»»
(* ===== verification/ToolText.v ===== *)
(** Text as the standard tools treat it: the string functions of the standard
    library they use, and the rows of their displays
    (src/crates/philo-tools-std/src/display.rs).

    Module [tool_text]: [lines], [split], [replace], [matches] and slices work on
    the bytes of a string, as UTF-8 text does when the pattern is text too. A
    pattern is never empty here. A loop over the matches has the length of the
    text as fuel.

    Lemmas on the string functions of ToolText.v: what a search finds, what a
    replacement changes, what a list of lines is. *)

From S2P Require Import Prelude RustStr Tools.
From Stdlib Require Import Ascii.
Import tools registry.

Module tool_text.

Definition LF : ascii := "010".
Definition CR : ascii := "013".
Definition lf : string := String LF "".
Definition cr : string := String CR "".
Definition crlf : string := cr +:+ lf.

(** ** Strings *)

(** [str::split_inclusive('\n')]. *)
Fixpoint split_inclusive (s : string) : list string :=
  match s with
  | EmptyString => []
  | String b s =>
      if b == LF then lf :: split_inclusive s
      else match split_inclusive s with
           | [] => [String b ""]
           | l :: ls => String b l :: ls
           end
  end.

(** [str::strip_suffix] of one byte. *)
Fixpoint strip_last (b : ascii) (s : string) : option string :=
  match s with
  | EmptyString => None
  | String c EmptyString => if c == b then Some "" else None
  | String c s => String c <$> strip_last b s
  end.

Definition strip_line (line : string) : string :=
  match strip_last LF line with
  | None => line
  | Some line => match strip_last CR line with None => line | Some line => line end
  end.

(** [str::lines]: a carriage return counts only before a line feed. *)
Definition lines (s : string) : list string := strip_line <$> split_inclusive s.

(** The text before the first match, and the text behind it. *)
Fixpoint split_first (pattern s : string) : option (string * string) :=
  match strip_prefix pattern s with
  | Some rest => Some ("", rest)
  | None =>
      match s with
      | EmptyString => None
      | String b s =>
          match split_first pattern s with
          | Some (before, rest) => Some (String b before, rest)
          | None => None
          end
      end
  end.

(** [str::split]: the texts between the matches, from left to right. *)
Fixpoint split_fuel (fuel : nat) (pattern s : string) : list string :=
  match fuel with
  | O => [s]
  | S fuel =>
      match split_first pattern s with
      | None => [s]
      | Some (before, rest) => before :: split_fuel fuel pattern rest
      end
  end.
Definition split (pattern s : string) : list string := split_fuel (String.length s) pattern s.

(** [str::replace], [str::matches(..).count()], [str::replacen(.., 1)] and
    [str::contains]. *)
Definition replace (pattern to s : string) : string := join to (split pattern s).
Definition match_count (pattern s : string) : nat := length (split pattern s) - 1.
Definition replace_first (pattern to s : string) : string :=
  match split_first pattern s with
  | Some (before, rest) => before +:+ to +:+ rest
  | None => s
  end.
Definition contains (pattern s : string) : bool :=
  match split_first pattern s with Some _ => true | None => false end.
(** Without dangling links a resolved path has no link on its way. *)
Lemma resolved_link_free w base p must_exist :
  world_ok w → no_dangling (nodes w) → contained w base p must_exist → link_free (nodes w) p.
Proof.
  intros Hw Hnd [_ Hp (there & new & -> & _ & (node & Hnode & Hplain) & Hb & _)] q r Hq.
  unfold no_link_at. destruct (nodes w !! q) as [n|] eqn:Hn; [|done].
  destruct (decide (r = [])) as [->|Hr].
  - rewrite app_nil_r in Hq. subst q. destruct new as [|x new].
    { rewrite app_nil_r in Hn. congruence. }
    exfalso. destruct Hb as (pp & H1 & H2). apply Forall_app in Hp as [_ [Hx _]%Forall_cons].
    pose proof (missing_free _ _ _ _ Hw Hnd Hx H1 H2) as Hfree.
    rewrite snoc_app in Hn. destruct new as [|y new]; [rewrite app_nil_r in Hn; congruence|].
    eapply tree_prefix in Hn; [congruence|by destruct Hw|done].
  - destruct (decide (length q ≤ length there)) as [Hl|Hl].
    + assert (there = q ++ drop (length q) there) as He.
      { rewrite <- (take_drop (length q) there) at 1. f_equal.
        apply (f_equal (take (length q))) in Hq. rewrite take_app_le in Hq by done.
        by rewrite Hq, take_app_length. }
      destruct (drop (length q) there) as [|y l] eqn:Hd.
      * rewrite app_nil_r in He. subst. congruence.
      * rewrite He in Hnode. eapply tree_prefix in Hnode; [|by destruct Hw|done].
        rewrite Hnode in Hn. by injection Hn as <-.
    + exfalso. assert (q = there ++ drop (length there) q) as He.
      { rewrite <- (take_drop (length there) q) at 1. f_equal.
        apply (f_equal (take (length there))) in Hq. rewrite take_app_length in Hq.
        rewrite take_app_le in Hq by lia. done. }
      destruct (drop (length there) q) as [|y l] eqn:Hd; [rewrite app_nil_r in He; subst; lia|].
      rewrite He, <- app_assoc in Hq. apply app_inv_head in Hq. cbn [app] in Hq. subst new.
      destruct Hb as (pp & H1 & H2). apply Forall_app in Hp as [_ [Hx _]%Forall_cons].
      pose proof (missing_free _ _ _ _ Hw Hnd Hx H1 H2) as Hfree.
      rewrite He, snoc_app in Hn. destruct l as [|z l]; [rewrite app_nil_r in Hn; congruence|].
      eapply tree_prefix in Hn; [congruence|by destruct Hw|done].
Qed.

End resolve.
End tool_resolve.
Fixpoint number_lines (max_bytes effective_lines index : nat) (rows : list string)
    (numbered : string) (emitted : nat) : string * nat * ReadStop :=
  match rows with
  | [] => (numbered, emitted, EndOfFile)
  | line :: rows =>
      if bool_decide (effective_lines ≤ emitted) then (numbered, emitted, StoppedByLimit)
      else
        let row := numbered_row index line in
        if bool_decide (max_bytes < String.length numbered + String.length row)
        then (numbered, emitted, StoppedByBudget)
        else number_lines max_bytes effective_lines (S index) rows (numbered +:+ row) (S emitted)
  end.

(** The text for the model, its last line, how many lines it shows, and whether
    it was cut by the budget. *)
Definition page (max_bytes effective_lines start_line : nat) (ls : list string)
    : string * nat * nat * bool :=
  let '(numbered, emitted, stop) :=
    number_lines max_bytes effective_lines (start_line - 1) (drop (start_line - 1) ls) "" 0 in
  let end_line := start_line + (emitted - 1) in
  let total := length ls in
  let '(marker, truncated) :=
    match stop with
    | StoppedByBudget =>
        if bool_decide (emitted = 0) then
          ("[read truncated: line " +:+ to_string start_line +:+ " alone exceeds the "
           +:+ to_string max_bytes +:+ "-byte output budget; use shell to slice it]", true)
        else
          ("[read truncated: showing lines " +:+ to_string start_line +:+ "-" +:+ to_string end_line
           +:+ " of " +:+ to_string total +:+ "; use offset=" +:+ to_string (end_line + 1)
           +:+ " to continue]", true)
    | StoppedByLimit =>
        let remaining := total - end_line in
        (if bool_decide (0 < remaining) then
           "[read stopped by limit at line " +:+ to_string end_line +:+ "; " +:+ to_string remaining
           +:+ " more lines; use offset=" +:+ to_string (end_line + 1) +:+ " to continue]"
         else "", false)
    | EndOfFile => ("", false)
    end in
  (numbered +:+ marker, end_line, emitted, truncated).

Definition read_display (path : string) (start_line end_line shown total bytes : nat)
    (truncated : bool) : ToolDisplay :=
  fact "truncated" (bool_string truncated)
    (fact "bytes_total" (to_string bytes)
      (fact "lines_total" (to_string total)
        (fact "lines_shown" (to_string shown)
          (fact "end_line" (to_string end_line)
            (fact "start_line" (to_string start_line)
              (count "1 file" (subject path (card "Read" "Read" "none" "")))))))).

Definition clamp_limit (limit : Z) (max : nat) : nat := Z.to_nat (Z.min (Z.max limit 1) (Z.of_nat max)).

Definition read_tool (self : ReadTool) (arguments : string) : run RichToolResult :=
  let! path := arg "path" (required_string arguments "path") in
  let! offset := arg "offset" (optional_u64 arguments "offset") in
  let! limit := arg "limit" (optional_u64 arguments "limit") in
  let start_line := Z.max (default 1 offset)%Z 1 in
  let effective_lines :=
    match limit with
    | Some value => clamp_limit value (read_max_lines self)
    | None => read_max_lines self
    end in
  let! target := with_err (path_error path) (resolve_in_root (read_root self) path true) in
  refuse_directory path target ;;
  let! bytes := read_file path target in
  if is_image target then
    fail (rich_error BINARY_FILE
      ("'" +:+ path +:+ "' is an image file; attach it to the user message (for example with "
       +:+ "--image) instead of reading it as text"))
  else if contains_nul bytes then
    fail (rich_error BINARY_FILE
      ("'" +:+ path +:+ "' is a binary file and cannot be read as text"))
  else
    match from_utf8 bytes with
    | None => fail (rich_error NOT_UTF8 ("file is not valid UTF-8 text: " +:+ path))
    | Some text =>
        let ls := lines text in
        let total := length ls in
        if bool_decide (total = 0) then
          ret (with_display (rich_success "(empty file)")
                 (read_display path 0 0 0 0 (String.length bytes) false))
        else if (Z.of_nat total <? start_line)%Z then
          fail (rich_error INVALID_ARGUMENTS
            ("offset " +:+ Prelude.display start_line +:+ " is beyond end of file ("
             +:+ to_string total +:+ " lines)"))
        else
          let start_line := Z.to_nat start_line in
          let '(model_text, end_line, emitted, truncated) :=
            page (read_max_bytes self) effective_lines start_line ls in
          ret (with_display (rich_success model_text)
                 (read_display path start_line end_line emitted total (String.length bytes) truncated))
    end.

(** ** write.rs *)

Definition write_display (path content : string) (created : bool) : ToolDisplay :=
  let '(detail, added, truncated) := plus_lines content MAX_PLUS_DISPLAY_LINES in
  fact "truncated" (bool_string truncated)
    (fact "operation" (if created then "created" else "overwrote")
      (fact "bytes" (to_string (String.length content))
        (fact "removed" "0"
          (fact "added" (to_string added)
            (result_phrase
              (if created then "Succeeded. File created.  (+" +:+ to_string added +:+ " added)"
               else "Succeeded. File overwritten.  (+" +:+ to_string added +:+ " added)")
              (subject path
                (card "Write" (if created then "Added" else "Wrote") "diff" detail))))))).

Definition write_tool (root arguments : string) : run RichToolResult :=
  let! path := arg "path" (required_string arguments "path") in
  let! content := arg "content" (required_string arguments "content") in
  let! target := with_err (path_error path) (resolve_in_root root path false) in
  refuse_directory path target ;;
  let! previous_bytes := metadata_len target in
  (match last target with
   | Some _ => or_io (create_dir_all (removelast target))
   | None => ret tt
   end) ;;
  or_io (write target content) ;;
  let bytes := String.length content in
  let confirmation :=
    match previous_bytes with
    | None => "created " +:+ path +:+ " (" +:+ to_string bytes +:+ " bytes)"
    | Some was =>
        "overwrote " +:+ path +:+ " (" +:+ to_string bytes +:+ " bytes, was " +:+ to_string was
        +:+ " bytes)"
    end in
  ret (with_display (rich_success confirmation)
         (write_display path content (negb (is_some previous_bytes)))).

(** ** edit.rs *)

(** U+FEFF in UTF-8. *)
Definition BOM : string := String "239" (String "187" (String "191" "")).

Definition normalize_to_lf (text : string) : string := replace cr lf (replace crlf lf text).
(* ===== verification/ToolFilesProofs.v ===== *)
(** What the file system calls of the standard tools change.

    Module [tool_effects]: on a path without links a write changes the file it
    names and nothing else, and the creation of directories adds directories on
    the way to the path it names and nothing else; the tree stays a tree.

    The standard tools that only look: their calls change no file and do not
    panic.

    Module [tool_quiet]: [quiet] computations, closed under the composition of
    the monad; the database [quiet] goes through a tool's code.

    What [write] and [edit] change (src/crates/philo-tools-std/src/write.rs,
    edit.rs).

    Module [tool_changes]: where no link dangles, a call of either tool changes
    the file it names, and directories on the way to it, all below the root;
    what an edit makes of a text.

    The pages of [read] and the rows of [list]
    (src/crates/philo-tools-std/src/read.rs, list.rs).

    Module [tool_pages]: both loops show a beginning of what they have, as much
    of it as their limits leave; the entries of a directory are sorted. *)

From S2P Require Import Prelude RustStr JsonlCodec ToolText ToolPath ToolPathProofs Tools.
From S2P Require Import ToolArgs ToolFiles.
From Stdlib Require Import Sorted Ascii.
Import jsonl_codec tool_text tool_fs tool_path path_proofs tool_resolve.

Module tool_effects.

Definition unchanged_outside (base : names) (m m' : Nodes) : Prop :=
  ∀ k, ¬ base `prefix_of` k → m' !! k = m !! k.

Lemma unchanged_refl base m : unchanged_outside base m m.
Proof. done. Qed.
Lemma unchanged_trans base m1 m2 m3 :
  unchanged_outside base m1 m2 → unchanged_outside base m2 m3 → unchanged_outside base m1 m3.
Proof. intros H1 H2 k Hk. by rewrite H2, H1. Qed.
Lemma unchanged_insert base p node m : base `prefix_of` p → unchanged_outside base m (<[p := node]> m).
Proof. intros Hp k Hk. rewrite lookup_insert_ne; [done|]. by intros ->. Qed.
(** [valid_part] cuts a text where it stops being valid. *)
Lemma valid_part_spec fuel s :
  String.length s ≤ fuel →
  let '(v, behind) := valid_part fuel s in
  s = v +:+ behind ∧ valid_utf8 v = true ∧ broken behind ∧
  ∀ t, valid_utf8 (s +:+ t) = valid_utf8 (behind +:+ t).
Proof.
  revert s. induction fuel as [|fuel IH]; intros s Hf; cbn [valid_part].
  - assert (s = "") as -> by (apply str_length_nil; lia). split_and!; try done. by left.
  - destruct (utf8_step s) as [n|n|] eqn:Hs.
    2,3: split_and!; try done; right; intros m; congruence.
    pose proof (step_width _ _ Hs) as [H1 H2].
    specialize (IH (skip_bytes n s)). rewrite skip_length in IH.
    destruct (valid_part fuel (skip_bytes n s)) as [v behind]. destruct IH as (He & Hv & Hb & Ht); [lia|].
    split_and!; [|by apply valid_prefix|done|].
    + rewrite str_app_assoc, <- He. by rewrite take_skip.
    + intros t. rewrite <- Ht, <- skip_app by lia. rewrite valid_step.
      * by rewrite (step_app _ _ (Char n)).
      * destruct s; [done|]. by rewrite str_app_cons.
Qed.

(** The beginning of a valid text is cut inside a character at most. *)
Lemma take_utf8_text pending incoming more :
  valid_utf8 (pending +:+ incoming +:+ more) = true →
  let '(text, pending') := take_utf8 pending incoming in
  pending +:+ incoming = text +:+ pending' ∧ valid_utf8 (pending' +:+ more) = true ∧ broken pending'.
Proof.
  rewrite <- str_app_assoc. unfold take_utf8. intros Hv.
  pose proof (valid_part_spec (String.length (pending +:+ incoming)) (pending +:+ incoming)) as H.
  destruct (valid_part _ _) as [v behind]. destruct H as (He & Hval & Hb & Ht); [done|].
  rewrite He. destruct (str_is_empty behind) eqn:Hempty.
  - apply str_is_empty_true in Hempty as ->. split_and!; [done|by rewrite <- Ht|by left].
  - apply str_is_empty_false in Hempty. unfold from_utf8. rewrite Hval. cbn [default].
    rewrite Ht in Hv. destruct (utf8_step behind) as [n|n|] eqn:Hs; try done.
    exfalso. rewrite valid_step in Hv.
    + by rewrite (step_app _ _ (Invalid n)) in Hv.
    + intros (? & _)%str_app_eq_nil. done.
Qed.
(* ===== verification/ToolDefs.v ===== *)
(** The definitions under which the standard tools are registered
    (src/crates/philo-tools-std/src/: [definition] of read.rs, list.rs, grep.rs,
    write.rs, edit.rs and shell.rs), and the displays derived from stored calls
    (replay.rs).

    Module [tool_definitions]: [ToolDefinition::new(..).expect(..)] as in
    Tools.v. A raw string of the source has its quotes written as
    backquotes. *)

From S2P Require Import Prelude RustStr Tools Session ToolText ToolArgs ToolFiles.
From Stdlib Require Import Ascii.
Import tools tool_text tool_args std_tools.

Module tool_definitions.

Definition READ_TOOL_NAME := "read".
Definition LIST_TOOL_NAME := "list".
Definition GREP_TOOL_NAME := "grep".
Definition WRITE_TOOL_NAME := "write".
Definition EDIT_TOOL_NAME := "edit".
Definition SHELL_TOOL_NAME := "shell".

Definition quoted (s : string) : string := replace "`" registry.quote s.

Definition expect_definition (name description schema : string) (effect : EffectClass)
    : outcome string ToolDefinition :=
  match registry.definition_new name description (inr (quoted schema)) effect with
  | Ok d => Ok d
  | _ => Panic
  end.

Definition read_definition : outcome string ToolDefinition :=
  expect_definition READ_TOOL_NAME
    ("Read a UTF-8 text file located inside the workspace root. Relative paths resolve "
     +:+ "against the root. Output lines carry line-number prefixes; use offset (1-based line "
     +:+ "number) and limit to page through large files — the truncation marker states the "
     +:+ "next offset. Images and other binary files are rejected.")
    ("{`type`:`object`,`properties`:{`path`:{`type`:`string`,`description`:`File path to "
     +:+ "read, resolved against the root directory`},`offset`:{`type`:`integer`,"
     +:+ "`description`:`Optional 1-based line number to start reading from`},"
     +:+ "`limit`:{`type`:`integer`,`description`:`Optional maximum number of lines to "
     +:+ "read`}},`required`:[`path`]}")
    ReadOnly.

Definition list_definition : outcome string ToolDefinition :=
  expect_definition LIST_TOOL_NAME
    ("List the entries of a directory inside the workspace root (one level, not "
     +:+ "recursive). Each line is 'dir<TAB>name' or 'file<TAB>name'. An optional glob "
     +:+ "filters entry names. Output is capped by an entry limit (default 500) and a byte "
     +:+ "cap; the truncation marker states how to see more.")
    ("{`type`:`object`,`properties`:{`path`:{`type`:`string`,`description`:`Directory to "
     +:+ "list, resolved against the root; defaults to the root itself`},"
     +:+ "`glob`:{`type`:`string`,`description`:`Optional glob filtering entry names, e.g. "
     +:+ "*.rs`},`limit`:{`type`:`integer`,`description`:`Optional maximum number of entries "
     +:+ "to return (capped by the configured limit)`}}}")
    ReadOnly.

Definition grep_definition : outcome string ToolDefinition :=
  expect_definition GREP_TOOL_NAME
    ("Search text files inside the workspace root with a regular expression. Searches "
     +:+ "recursively (hidden directories and binary files are skipped); each match line is "
     +:+ "'path:line:content', and long lines are truncated. Scanning stops at the match "
     +:+ "limit (default 200) — refine the pattern to narrow results. An optional glob "
     +:+ "restricts which file names are searched; ignore_case makes the search "
     +:+ "case-insensitive.")
    ("{`type`:`object`,`properties`:{`pattern`:{`type`:`string`,`description`:`Regular "
     +:+ "expression to search for`},`path`:{`type`:`string`,`description`:`File or directory "
     +:+ "to search, resolved against the root; defaults to the whole root`},"
     +:+ "`glob`:{`type`:`string`,`description`:`Optional glob filtering file names, e.g. "
     +:+ "*.rs`},`ignore_case`:{`type`:`boolean`,`description`:`Case-insensitive search "
     +:+ "(default false)`}},`required`:[`pattern`]}")
    ReadOnly.

Definition write_definition : outcome string ToolDefinition :=
  expect_definition WRITE_TOOL_NAME
    ("Write a UTF-8 text file inside the workspace root, replacing its whole content. "
     +:+ "Missing parent directories are created. The result confirms whether the file was "
     +:+ "created or overwritten.")
    ("{`type`:`object`,`properties`:{`path`:{`type`:`string`,`description`:`File path to "
     +:+ "write, resolved against the root directory`},`content`:{`type`:`string`,"
     +:+ "`description`:`The complete new file content`}},`required`:[`path`,`content`]}")
    Workspace.

Definition edit_definition : outcome string ToolDefinition :=
  expect_definition EDIT_TOOL_NAME
    ("Replace one exact string occurrence in a UTF-8 text file inside the workspace root. "
     +:+ "old_string must match exactly once: zero matches and multiple matches are distinct "
     +:+ "errors (add more surrounding context to disambiguate). new_string may be empty to "
     +:+ "delete the matched text. Line endings are matched tolerantly (LF matches CRLF "
     +:+ "files) and the file's endings are preserved.")
    ("{`type`:`object`,`properties`:{`path`:{`type`:`string`,`description`:`File path to "
     +:+ "edit, resolved against the root directory`},`old_string`:{`type`:`string`,"
     +:+ "`description`:`Exact text to replace; must occur exactly once`},"
     +:+ "`new_string`:{`type`:`string`,`description`:`Replacement text; empty deletes the "
     +:+ "match`}},`required`:[`path`,`old_string`,`new_string`]}")
    Workspace.

Definition shell_definition : outcome string ToolDefinition :=
  expect_definition SHELL_TOOL_NAME
    ("Run a command with the platform shell (sh -c) in the workspace root directory (the "
     +:+ "working directory is fixed). stdout and stderr are captured; the exit code is "
     +:+ "reported explicitly and a non-zero exit code is a normal result. There is no stdin, "
     +:+ "so interactive commands are not supported. Long output is truncated. An optional "
     +:+ "timeout_secs overrides the default timeout up to a configured maximum.")
    ("{`type`:`object`,`properties`:{`command`:{`type`:`string`,`description`:`The "
     +:+ "command line to execute`},`timeout_secs`:{`type`:`integer`,`description`:`Optional "
     +:+ "timeout in seconds, capped at the assembly maximum`}},`required`:[`command`]}")
    System.


(** ** replay.rs *)

(** [optional_string(..).ok().flatten()]. *)
Definition field_of (arguments key : string) : option string :=
  match optional_string arguments key with Ok value => value | _ => None end.

Definition derive_read (arguments content : string) : ToolDisplay :=
  fact "lines_shown" (to_string (length (lines content)))
    (count "1 file"
      (subject (default "" (field_of arguments "path")) (card "Read" "Read" "none" ""))).

(** A line with two colons, the first one not at its start. *)
Definition is_loc_line (line : string) : bool :=
  match split_first ":" line with
  | None => false
  | Some (before, rest) => negb (str_is_empty before) && contains ":" rest
  end.

Definition derive_grep (arguments content : string) : ToolDisplay :=
  let pattern := default "" (field_of arguments "pattern") in
  let matches_total := length (base.filter (λ line, is_loc_line line = true) (lines content)) in
  fact "matches_total" (to_string matches_total)
    (count "1 search"
      (subject (registry.quote +:+ pattern +:+ registry.quote)
        (card "Grep" "Searched" "locs" content))).

Definition derive_list (arguments content : string) : ToolDisplay :=
  fact "entries_total" (to_string (length (lines content)))
    (count "1 directory"
      (subject (default "." (field_of arguments "path"))
        (card "List Directory" "Listed" "none" ""))).

(** [usize::MAX] lines are more than a text has. *)
Definition derive_write (arguments content : string) : ToolDisplay :=
  let file_content := default "" (field_of arguments "content") in
  let '(detail, added, _) := plus_lines file_content (length (lines file_content)) in
  fact "removed" "0"
    (fact "added" (to_string added)
      (subject (default "" (field_of arguments "path")) (card "Write" "Wrote" "diff" detail))).

Definition degraded_edit_hunk (old_string new_string : string) : string :=
  join lf (((λ line, "-" +:+ line) <$> lines old_string)
           ++ ((λ line, "+" +:+ line) <$> lines new_string)).

Definition derive_edit (arguments content : string) : ToolDisplay :=
  let old_string := default "" (field_of arguments "old_string") in
  let new_string := default "" (field_of arguments "new_string") in
  fact "removed" (to_string (length (lines old_string)))
    (fact "added" (to_string (length (lines new_string)))
      (subject (default "" (field_of arguments "path"))
        (card "Edit" "Edited" "diff" (degraded_edit_hunk old_string new_string)))).

Definition derive_shell (arguments content : string) : ToolDisplay :=
  count "1 command"
    (subject (default "" (field_of arguments "command")) (card "Run" "Ran" "output" content)).

Definition derive_display_for_replay (tool_name arguments : string)
    (out : session.ToolResultOutcome) : option ToolDisplay :=
  match out with
  | session.Success content =>
      if tool_name == READ_TOOL_NAME then Some (derive_read arguments content)
      else if tool_name == GREP_TOOL_NAME then Some (derive_grep arguments content)
      else if tool_name == LIST_TOOL_NAME then Some (derive_list arguments content)
      else if tool_name == WRITE_TOOL_NAME then Some (derive_write arguments content)
      else if tool_name == EDIT_TOOL_NAME then Some (derive_edit arguments content)
      else if tool_name == SHELL_TOOL_NAME then Some (derive_shell arguments content)
      else None
  | _ => None
  end.

End tool_definitions.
««
## Work item
The line containing "(** [str::split_inclusive('\n')]. *)" marks the end: copy exactly every line from the top of the data above down to it, that line included.

## Answer space
(* ===== verification/ToolText.v ===== *)
(** Text as the standard tools treat it: the string functions of the standard
    library they use, and the rows of their displays
    (src/crates/philo-tools-std/src/display.rs).

    Module [tool_text]: [lines], [split], [replace], [matches] and slices work on
    the bytes of a string, as UTF-8 text does when the pattern is text too. A
    pattern is never empty here. A loop over the matches has the length of the
    text as fuel.

    Lemmas on the string functions of ToolText.v: what a search finds, what a
    replacement changes, what a list of lines is. *)

From S2P Require Import Prelude RustStr Tools.
From Stdlib Require Import Ascii.
Import tools registry.

Module tool_text.

Definition LF : ascii := "010".
Definition CR : ascii := "013".
Definition lf : string := String LF "".
Definition cr : string := String CR "".
Definition crlf : string := cr +:+ lf.

(** ** Strings *)

(** [str::split_inclusive('\n')]. *)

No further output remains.